■ PROBLEM TO SOLVE ■
From the line that contains "cbn [hex_digits]. rewrite" through the line that contains "(** A ratio", output every line of the listing below exactly and leave out all the rest.

■ DATA EXTRACTS ■
(* ===== verification/Snapshot.v ===== *)
(** * Stage snapshots (include/dsigmatcher/diff/Snapshot.h,
      src/src/diff/Snapshot.cpp)

    The snapshot records hold plain texts and bit patterns, not interned ids.
    [RatioBitsHex] and [ParseRatioBits] print and read a ratio as 16 digits. *)

From stdpp Require Import base gmap list numbers.
From Stdlib Require Import ZArith Lia.
From S2P Require Import Prelude Dbl.

Definition kSnapshotSchema : text := B "dsig-parity-snapshot/1".

Record SnapItem := MkSnapItem {
  SnapEa1 : text;
  SnapName1 : option text;
  SnapEa2 : text;
  SnapName2 : option text;
  SnapDesc : text;
  SnapRatioBits : Z;
  SnapNodes1 : Z;
  SnapNodes2 : Z;
}.

Record SnapMatched := MkSnapMatched {
  SnapKey : option text;
  SnapOther : option text;
  SnapMatchedBits : Z;
}.

Record SnapFlags := MkSnapFlags {
  IsSameProcessor : bool;
  IsPatchDiff : bool;
  IsSymbolsStripped : bool;
  HooksLoaded : bool;
  TotalFunctions1 : Z;
  TotalFunctions2 : Z;
}.

Record SnapUnmatched := MkSnapUnmatched { UnmatchedEa : text; UnmatchedName : option text }.
Record SnapCacheEntry := MkSnapCacheEntry { CacheKey : text; CacheBits : Z }.

Record SnapChoosers := MkSnapChoosers {
  ChoosersBest : list SnapItem;
  ChoosersPartial : list SnapItem;
  ChoosersUnreliable : list SnapItem;
  ChoosersMultimatch : list SnapItem;
}.

Record SnapUnmatchedDump := MkSnapUnmatchedDump {
  DumpPrimary : option (list SnapUnmatched);
  DumpSecondary : option (list SnapUnmatched);
}.

Record StateSnapshot := MkStateSnapshot {
  Schema : text;
  Producer : text;
  Pair : text;
  Seq : Z;
  Point : text;
  Iteration : option Z;
  Flags : SnapFlags;
  SnapBest : list SnapItem;
  SnapPartial : list SnapItem;
  SnapUnreliable : list SnapItem;
  MatchedPrimary : list SnapMatched;
  MatchedSecondary : list SnapMatched;
  RatiosCache : option (list SnapCacheEntry);
  Choosers : option SnapChoosers;
  Unmatched : option SnapUnmatchedDump;
}.

(** ** Ratio digits *)

#[local] Open Scope Z_scope.

Definition hex_digit (n : Z) : byte :=
  byte_of_code (if n <? 10 then 48 + n else 87 + n).

(** [snprintf "%016llx"]: 16 digits, most significant first. *)
Fixpoint hex_digits (n : nat) (Bits : Z) : text :=
  match n with
  | O => []
  | S n' => hex_digits n' (Z.shiftr Bits 4) ++ [hex_digit (Z.land Bits 15)]
  end.

Definition RatioBitsHex (Value : dbl) : text := hex_digits 16 (RatioBits Value).

Definition hex_value (Ch : byte) : option Z :=
  let c := code Ch in
  if (48 <=? c) && (c <=? 57) then Some (c - 48)
  else if (97 <=? c) && (c <=? 102) then Some (c - 97 + 10)
  else if (65 <=? c) && (c <=? 70) then Some (c - 65 + 10)
  else None.

Fixpoint parse_hex_loop (Bits : Z) (Hex : text) : option Z :=
  match Hex with
  | [] => Some Bits
  | Ch :: Hex' =>
      match hex_value Ch with
      | Some v => parse_hex_loop (Z.lor (w64 (Z.shiftl Bits 4)) v) Hex'
      | None => None
      end
  end.

(** [None] stands for the [JsonError] of a malformed ratio. *)
Definition ParseRatioBits (Hex : text) : option Z :=
  if negb (length Hex =? 16)%nat then None else parse_hex_loop 0 Hex.

Lemma hex_value_digit (n : Z) : 0 <= n < 16 -> hex_value (hex_digit n) = Some n.
Proof.
  intros Hn. unfold hex_digit, hex_value.
  rewrite code_byte_of_code by (destruct (Z.ltb_spec n 10); lia).
  destruct (Z.ltb_spec n 10); repeat case_match_goal; bool_props; f_equal; try lia.
  all: rewrite ?andb_false_iff, ?Z.leb_gt in *; lia.
Qed.

Lemma length_hex_digits (n : nat) (b : Z) : length (hex_digits n b) = n.
Proof. revert b. induction n as [|n IH]; intros b; simpl; [done|]. rewrite length_app, IH. simpl. lia. Qed.

Lemma parse_hex_loop_app (acc : Z) (s t : text) :
  parse_hex_loop acc (s ++ t) =
  match parse_hex_loop acc s with Some b => parse_hex_loop b t | None => None end.
Proof.
  revert acc. induction s as [|c s IH]; intros acc; simpl; [done|].
  destruct (hex_value c); [apply IH|done].
Qed.

Lemma shiftl4_lor (hi lo : Z) : 0 <= lo < 16 -> Z.lor (Z.shiftl hi 4) lo = hi * 16 + lo.
Proof.
  intros Hlo. rewrite Z.shiftl_mul_pow2 by lia. change (2 ^ 4) with 16.
  symmetry. apply Z.add_nocarry_lor. apply Z.bits_inj'. intros i Hi.
  rewrite Z.land_spec, Z.bits_0. change 16 with (2 ^ 4).
  destruct (Z.ltb_spec i 4).
  - by rewrite Z.mul_pow2_bits_low.
  - rewrite <- (Z.mod_small lo (2 ^ 4)) by done.
    rewrite Z.mod_pow2_bits_high by lia. apply andb_false_r.
Qed.

Lemma parse_hex_digits (n : nat) (b : Z) :
  (n <= 16)%nat -> 0 <= b < 16 ^ Z.of_nat n ->
  parse_hex_loop 0 (hex_digits n b) = Some b.
Proof.
  revert b. induction n as [|n IH]; intros b Hn Hb; [simpl in *; f_equal; lia|].
  assert (Hp : 16 ^ Z.of_nat (S n) = 16 * 16 ^ Z.of_nat n)
    by (rewrite Nat2Z.inj_succ, Z.pow_succ_r by lia; done).
  assert (H16 : 16 ^ Z.of_nat n <= 16 ^ 15) by (apply Z.pow_le_mono_r; lia).
  cbn [hex_digits]. rewrite parse_hex_loop_app.
  assert (Hs : Z.shiftr b 4 = b / 16) by (rewrite Z.shiftr_div_pow2 by lia; done).
  assert (Hl : Z.land b 15 = b mod 16)
    by (change 15 with (Z.ones 4); rewrite Z.land_ones by lia; done).
  rewrite Hs, Hl. rewrite IH by (Z.to_euclidean_division_equations; lia). simpl.
  rewrite hex_value_digit by (apply Z.mod_pos_bound; lia).
  rewrite w64_small; rewrite ?Z.shiftl_mul_pow2 by lia;
    [|change (2 ^ 4) with 16; Z.to_euclidean_division_equations; lia].
  rewrite <- Z.shiftl_mul_pow2 by lia.
  rewrite shiftl4_lor by (apply Z.mod_pos_bound; lia).
  f_equal. Z.to_euclidean_division_equations; lia.
Qed.

(** A ratio written as 16 hex digits is read back as its own bits and so
    as the same double (the round trip of the snapshot files). *)
Theorem ratio_hex_roundtrip (Value : dbl) :
  valid Value -> is_nan Value = false ->
  ParseRatioBits (RatioBitsHex Value) = Some (RatioBits Value) /\
  RatioFromBits (RatioBits Value) = Value.
Proof.
  intros Hv Hn. split; [|by apply RatioFromBits_RatioBits].
  unfold ParseRatioBits, RatioBitsHex. rewrite length_hex_digits. simpl negb. cbv iota.
  apply parse_hex_digits; [lia|]. pose proof (RatioBits_bounds Value Hv Hn). lia.
Qed.

Lemma ratio_hex_roundtrip_witness :
  ParseRatioBits (RatioBitsHex (dlit 1 3)) = Some (RatioBits (dlit 1 3)) /\
  RatioFromBits (RatioBits (dlit 1 3)) = dlit 1 3.
Proof. apply (ratio_hex_roundtrip (dlit 1 3)); vm_compute; reflexivity. Defined.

■ EXPECTED ANSWER ■
  cbn [hex_digits]. rewrite parse_hex_loop_app.
  assert (Hs : Z.shiftr b 4 = b / 16) by (rewrite Z.shiftr_div_pow2 by lia; done).
  assert (Hl : Z.land b 15 = b mod 16)
    by (change 15 with (Z.ones 4); rewrite Z.land_ones by lia; done).
  rewrite Hs, Hl. rewrite IH by (Z.to_euclidean_division_equations; lia). simpl.
  rewrite hex_value_digit by (apply Z.mod_pos_bound; lia).
  rewrite w64_small; rewrite ?Z.shiftl_mul_pow2 by lia;
    [|change (2 ^ 4) with 16; Z.to_euclidean_division_equations; lia].
  rewrite <- Z.shiftl_mul_pow2 by lia.
  rewrite shiftl4_lor by (apply Z.mod_pos_bound; lia).
  f_equal. Z.to_euclidean_division_equations; lia.
Qed.

(** A ratio written as 16 hex digits is read back as its own bits and so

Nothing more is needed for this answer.